O relatório de atividades destes dois anos foi revisado em 8 de abril de 2019 pelo Grupo Audisa, que não viu problemas de adequação nos documentos do Instituto Ronald McDonald. Procurada por esta reportagem, a auditoria informou que por questões de sigilo contratual não poderia fazer comentários além da opinião que já foi emitida no caderno de demonstrações contábeis.

Recordar é viver. Todo o dinheiro obtido com a venda dos lanches Big Mac, na data, é destinado para financiar o Instituto Ronald McDonald, que fomenta iniciativas de combate ao câncer infantil. Como demonstram os relatórios da entidade, esta é a principal forma de angariamento de recursos que ela dispõe. A segunda fonte de financiamento mais importante são os cofrinhos disponíveis nas lojas do McDonald’s, onde os consumidores podem voluntariamente depositar o troco que recebem para apoiar o instituto.

Ocorre, no entanto, que a arrecadação oriunda dos cofrinhos também acompanha os outros números ladeira abaixo. Em 2013, as caixinhas colocadas nos restaurantes do McDonald’s angariaram, em valores reais, R$ 6,06 milhões; e em 2018, R$ 3,40 milhões.

Oficialmente, os relatórios do Instituto Ronald McDonald falam das conquistas alcançadas pelo evento, exaltando o crescimento dos números em vendas e arrecadação de um ano para o outro. Mas isso só funciona até a página dois. Os documentos se fundamentam em valores nominais, e não reais. Isto é, baseiam-se nas quantidades correspondentes ao valor em dinheiro exclusivo daqueles anos, sem que haja a devida correção de acordo com o índice da inflação acumulada no período.
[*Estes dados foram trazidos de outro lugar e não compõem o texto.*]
Lemma RInv_same e e' d : rcv_same e e' -> RInv e d -> RInv e' d.
Proof.
  intros (E1 & E2 & E3 & E4) [Hd HR]. split; [done |]. intros Hrec. destruct (E4 Hrec) as [Hrec0 Hsyn].
  destruct (HR Hrec0) as [Hw HR']. assert (rcv_wnd e <= rcv_wnd e' <= kTcpWnd) as Hw' by (destruct E3 as [->| ->]; lia).
  split; [lia |]. rewrite E1, E2. rewrite (bool_decide_ext _ _ Hsyn). destruct (bool_decide _); [done |].
  destruct HR' as (Hn & Hl & Hs). split_and!; [done | done |]. eapply stash_ok_mono, Hs. lia.
Qed.

Lemma RInv_open e d : RInv e d -> receiving (state e) = true -> state e <> kSynSent ->
  0 <= rcv_wnd e <= kTcpWnd /\ rcv_nxt e = u32 (r0 + Z.of_nat (length d)) /\ Z.of_nat (length d) < 2 ^ 31 /\
  stash_ok (r0 + Z.of_nat (length d) + rcv_wnd e) (stashed_segments e).
Proof. intros [_ HR] Hrec Hs. specialize (HR Hrec). by rewrite bool_decide_eq_false_2 in HR. Qed.

Lemma RInv_intro e d w st : d = stream S r0 (length d) ->
  rcv_view e = (u32 (r0 + Z.of_nat (length d)), st, w, kEstablished) -> 0 <= w <= kTcpWnd ->
  Z.of_nat (length d) < 2 ^ 31 -> stash_ok (r0 + Z.of_nat (length d) + w) st -> RInv e d.
Proof.
  unfold RInv, rcv_view. intros Hd [= -> -> -> ->] Hw Hl Hs. split; [exact Hd |]. intros _. split; [exact Hw |].
  by rewrite bool_decide_eq_false_2.
Qed.

(** ** Stashed segments *)

Lemma stash_insert_ok edge k b l : seg_at edge k (concat b) -> stash_ok edge l -> stash_ok edge (stash_insert k b l).
Proof.
  intros Hb. induction 1 as [|[k' b'] l Hk Hl IH]; cbn; [by repeat constructor |].
  destruct (k <? k'); [by repeat constructor |]. destruct (k =? k'); by constructor.
Qed.

(** Two positions within 2^31 of [r0] with the same sequence number are equal. *)
Lemma pos_inj p q : r0 <= p < r0 + 2 ^ 31 -> r0 <= q < r0 + 2 ^ 31 -> u32 p = u32 q -> p = q.
Proof.
  intros Hp Hq E. assert (u32 (p - q) = 0) as Hz.
  { rewrite <- u32_sub_l, E, u32_sub_l. by rewrite Z.sub_diag. }
  destruct (decide (q <= p)); [rewrite u32_small in Hz; lia |].
  assert (u32 (q - p) = 0) as Hz' by (rewrite <- u32_sub_l, <- E, u32_sub_l; by rewrite Z.sub_diag).
  rewrite u32_small in Hz'; lia.
Qed.

Lemma merge_ok edge r l : forall pl buf pl' buf' l',
  stash_ok edge l -> r0 <= r -> 0 <= pl -> r + pl <= edge -> r + pl < r0 + 2 ^ 31 ->
  merge_stashed l (u32 r) pl buf = (pl', buf', l') ->
  exists m, pl' = pl + Z.of_nat m /\ r + pl' <= edge /\ r + pl' < r0 + 2 ^ 31 /\
    concat buf' = concat buf ++ stream S (r + pl) m /\ stash_ok edge l'.
Proof.
  induction l as [|[k b] l IH]; intros pl buf pl' buf' l' Hok Hr Hpl He Hb Hm; cbn [merge_stashed] in Hm.
  { injection Hm as <- <- <-. exists 0%nat. cbn. rewrite app_nil_r. split_and!; (done || lia). }
  apply Forall_cons in Hok as [Hk Hl].
  destruct Hk as (p & Hp1 & Hp2 & Hp3 & Hp4 & Hp5). cbn [fst snd] in Hp1, Hp3, Hp4, Hp5. pose proof (u32_range r).
  rewrite (u64_small (u32 r + pl)) in Hm by lia. destruct (Z.eqb_spec k (u32 r + pl)) as [Ek|Ek].
  - assert (p = r + pl) as ->.
    { apply pos_inj; [lia | lia |]. rewrite <- Hp1, <- u32_add_l, <- Ek, Hp1. by rewrite u32_u32. }
    unfold buf_len in Hm. rewrite u64_small in Hm by lia. unfold buf_PrependChain in Hm.
    apply IH in Hm as (m & -> & H1 & H2 & H3 & H4); [| done | done | lia | lia | lia].
    exists (length (concat b) + m)%nat. split_and!; [lia | done | done | | done].
    rewrite H3, concat_app, stream_app, <- Hp5, app_assoc. do 2 f_equal. lia.
  - destruct (merge_stashed l (u32 r) pl buf) as [[pl1 buf1] l1] eqn:Em. injection Hm as -> -> <-.
    destruct (IH _ _ _ _ _ Hl Hr Hpl He Hb Em) as (m & H1 & H2 & H3 & H4 & H5).
    exists m. split_and!; try done. constructor; [by exists p | done].
Qed.

Lemma merge_prefix r l : forall pl buf pl' buf' l', merge_stashed l r pl buf = (pl', buf', l') -> exists x, buf' = buf ++ x.
Proof.
  induction l as [|[k b] l IH]; intros pl buf pl' buf' l' Hm; cbn [merge_stashed] in Hm.
  { injection Hm as _ <- _. exists []. by rewrite app_nil_r. }
  destruct (_ =? _).
  - apply IH in Hm as [x ->]. unfold buf_PrependChain. rewrite <- app_assoc. by eexists.
  - destruct (merge_stashed l r pl buf) as [[pl1 buf1] l1] eqn:Em. injection Hm as _ <- _. by eapply IH.
Qed.

(** ** Segments of the peer *)

(** A segment with its TCP header, whose payload is a piece of the stream that
    ends before [edge]; the SYN has the position before the stream. *)
Definition peer_segment (edge : Z) (th : TcpHeader) (info : TcpInfo) (buf : buffers) : Prop :=
  let flags := Flags (th_hdrlen_flags th) in
  let h := HdrLen (th_hdrlen_flags th) in
  let data := drop (Z.to_nat h) (concat buf) in
  0 <= h <= buf_len buf /\
  tcplen info = buf_len buf - h + (if has flags (Z.lor kTcpFin kTcpSyn) then 1 else 0) /\
  if has flags kTcpSyn then seqno info = u32 (r0 - 1) else seg_at edge (seqno info) data.

Section Receive.
Context `{AppOk} (ih : Addrs) (th : TcpHeader) (info : TcpInfo).
Let flags := Flags (th_hdrlen_flags th).

Lemma call_rcv u e e' evs : call u e = Ok (e', evs) -> rcv_same e e' /\ delivered evs = delivered1 (Up u).
Proof.
  intros Hc. split; [by eapply pcb_steps_rcv, call_steps |].
  unfold call in Hc. destruct (handler e); [| discriminate Hc].
  apply bind_ok in Hc as ([e1 ev1] & Hcb & Hc). injection Hc as _ <-.
  change (delivered (Up u :: ev1)) with (delivered1 (Up u) ++ delivered ev1).
  rewrite quiet_delivered, app_nil_r; [done |]. apply Forall_forall. intros ev Hev.
  destruct ev; try done. by apply callback_events with (u' := u0) in Hcb.
Qed.

Lemma ack_closing_rcv now e : rcv_same e (ack_closing info now e).1.
Proof.
  unfold ack_closing. destruct (state e) eqn:Es; try reflexivity; destruct (_ =? _); try reflexivity;
    (split_and!; [done | done | by left | done]).
Qed.

(** The acknowledgement leaves the receiving side alone. *)
Lemma AckPhase_rcv now e r e' evs : AckPhase ih th info now e = Ok (r, e', evs) -> r <> Ret false ->
  rcv_same e e' /\ delivered evs = [].
Proof.
  intros Hr Hne. unfold AckPhase in Hr. destruct (_ && _ && _ && _); [| by injection Hr as <- <- <-].
  destruct (bool_decide (state e = kSynReceived) && _); [by injection Hr as <- <- <- |].
  set (e1 := if bool_decide (state e = kSynReceived) then _ else e) in Hr.
  assert (rcv_same e e1) as E1.
  { clear Hr. unfold e1. case_bool_decide as Es; [| done]. split_and!; [done | done | by left |]. by rewrite Es. }
  clearbody e1. destruct (_ <=? _).
  - destruct (TcpSeqBetween _ _ _) eqn:Hb.
    + cbn zeta in Hr.
      match type of Hr with context [ClearAckedSegments _ ?x] => set (e2 := x) in Hr end.
      assert (rcv_view e2 = rcv_view e1) as E2 by (unfold e2; by destruct (_ || _)). clearbody e2.
      pose proof (ClearAcked_rcv (ackno info) e2) as E3. pose proof (ClearAcked_quiet (ackno info) e2) as Q3.
      destruct (ClearAckedSegments (ackno info) e2) as [e3 ev3]. cbn [fst snd] in E3, Q3.
      apply bind_ok in Hr as ([e4 ev4] & Hc & Hr).
      assert (rcv_same e3 e4 /\ delivered ev4 = []) as [E4 D4].
      { destruct (window_notify e3); [| by injection Hc as <- <-]. apply call_rcv in Hc as [? ->]. done. }
      pose proof (ack_closing_rcv now e4) as E5. pose proof (ack_closing_quiet info now e4) as Q5.
      destruct (ack_closing info now e4) as [e5 ev5]. injection Hr as <- <- <-. cbn [fst snd] in E5, Q5.
      rewrite !delivered_app, D4, !quiet_delivered by done. split; [| done].
      rewrite E1, <- E5, <- E4. apply rcv_view_same. congruence.
    + destruct (TcpSeqGT _ _); [injection Hr as <- <- <-; split; [by rewrite E1; apply rcv_view_same | done] |].
      pose proof (ack_closing_rcv now e1) as E5. pose proof (ack_closing_quiet info now e1) as Q5.
      destruct (ack_closing info now e1) as [e2 ev]. injection Hr as <- <- <-.
      split; [by rewrite E1 | by apply quiet_delivered].
  - case_bool_decide; [| by injection Hr as <- <- <-].
    destruct (_ =? _); [| by injection Hr as <- <- <-].
    destruct (teardown _). injection Hr as <- _ _. done.
Qed.

(** An acceptable segment does not begin before RCV.NXT. *)
Lemma acceptable_pos e r p : rcv_nxt e = u32 r -> 0 <= rcv_wnd e <= kTcpWnd -> seqno info = u32 p ->
  r0 <= r < r0 + 2 ^ 31 -> r0 <= p < r0 + 2 ^ 31 -> acceptable info e = true -> r <= p.
Proof.
  intros Hn Hw Hs Hr Hp Ha. unfold acceptable in Ha. change kTcpWnd with (2 ^ 21) in Hw. apply Z.nlt_ge. intros Hlt.
  apply orb_true_iff in Ha as [[_ Hb]%andb_true_iff|[_ Hb]%andb_true_iff].
  - unfold TcpSeqBetween in Hb. apply Z.leb_le in Hb. rewrite Hn, Hs in Hb.
    rewrite u32_add_l, !u32_sub_l, !u32_sub_r in Hb. replace (r + rcv_wnd e - r) with (rcv_wnd e) in Hb by lia.
    rewrite (u32_small (rcv_wnd e)) in Hb by lia. unfold u32, wrap in Hb.
    rewrite <- (Z_mod_plus_full (p - r) 1), Z.mod_small in Hb; lia.
  - apply Z.eqb_eq in Hb. rewrite Hn, Hs in Hb. apply pos_inj in Hb; lia.
Qed.

(** An in-order payload, with what it releases from the stash. *)
Lemma Payload_in_order e d buf pl buf' st : RInv e d -> state e = kEstablished ->
  let r := r0 + Z.of_nat (length d) in let h := HdrLen (th_hdrlen_flags th) in
  0 <= h <= buf_len buf -> seg_at (r + rcv_wnd e) (u32 r) (drop (Z.to_nat h) (concat buf)) ->
  merge_stashed (stashed_segments e) (rcv_nxt e) (buf_len buf - h) buf = (pl, buf', st) ->
  exists m, pl = Z.of_nat m /\ buf_len buf - h <= pl <= rcv_wnd e /\ r + pl < r0 + 2 ^ 31 /\
    drop (Z.to_nat h) (concat buf') = stream S r m /\ stash_ok (r + rcv_wnd e) st.
Proof.
  intros HR Es r h Hh (p & Hp1 & Hp2 & Hp3 & Hp4 & Hp5) Hm.
  destruct (RInv_open e d HR ltac:(by rewrite Es) ltac:(by rewrite Es)) as (Hw & Hn & Hl & Hst). unfold buf_len in *. rewrite length_drop in Hp3, Hp4, Hp5.
  assert (r = p) as <- by (apply pos_inj; [lia | lia | done]). rewrite Hn in Hm. fold r in Hm, Hst.
  eapply merge_ok in Hm as (m & -> & H1 & H2 & H3 & H4); [| exact Hst | lia | lia | lia | lia].
  exists (length (concat buf) - Z.to_nat h + m)%nat. split_and!; [lia | lia | lia | lia | | done].
  rewrite H3, drop_app_le, stream_app, <- Hp5 by lia. do 2 f_equal. lia.
Qed.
Com esta metodologia, que não leva em conta as mudanças no poder de compra da moeda em circulação, o McDia Feliz tropeçou em arrecadação apenas duas vezes nos últimos seis anos. Em 2015, conseguiu R$22,11 milhões, ou R$ 370 mil a menos em do que em 2014, quando reuniu R$22,48 milhões. E em 2018, angariou R$24,64 milhões, R$ 710 mil a menos do que em 2017, quando arrecadou R$25,35 milhões.
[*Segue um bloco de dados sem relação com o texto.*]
(** Changing an entry, except for its key. *)
Lemma set_entry_inv s f l id e e' : NetInv s f l -> entries s !! id = Some e -> key e' = key e -> NetInv (set_entry id e' s) f l.
Proof.
  intros [I1 I2 I3 I4 I5 [I6 I6'] I7 I8 I9 I10] He Hk. split; cbn [set_entry tcp_port_allocator_ tcp_pcbs_ entries to_delete next_entry tcp_write_lock_ listening_tcp_pcbs_ listen_port]; try done.
  - intros x k Hx. destruct (I4 x k Hx) as (e0 & He0 & Hk0). destruct (decide (x = id)) as [->|Hne].
    + exists e'. rewrite lookup_insert_eq. split; [done |]. congruence.
    + exists e0. by rewrite lookup_insert_ne.
  - split; [done |]. intros x Hx. destruct (I6' x Hx) as [? ?]. split; [done |]. rewrite lookup_insert_is_Some'. by right.
  - intros x [->|Hx]%lookup_insert_is_Some'; apply I7; [by exists e | done].
Qed.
Fonte: Relatório de atividades do Instituto Ronald McDonald

A história é bem outra, assim que os números são corrigidos conforme o Índice de Preços ao Consumidor Amplo (IPCA), do Instituto Brasileiro de Geografia e Estatística (IBGE), um dos principais coeficientes para medir a inflação acumulada no Brasil. Valores corrigidos de acordo com o IPCA são chamados de valores reais, enquanto aqueles sem correção denominam-se valores nominais.

Em valores reais, há uma queda ininterrupta de arrecadação tanto no McDia Feliz quanto nos cofrinhos dos restaurantes do McDonalds. Em 2013, o evento angariou R$ 31,59 milhões contra R$ 26,22 milhões em 2018. As caixinhas de contribuição voluntária, por sua vez, arrecadaram R$ 6,06 milhões em 2013 e R$ 3,40 milhões em 2018.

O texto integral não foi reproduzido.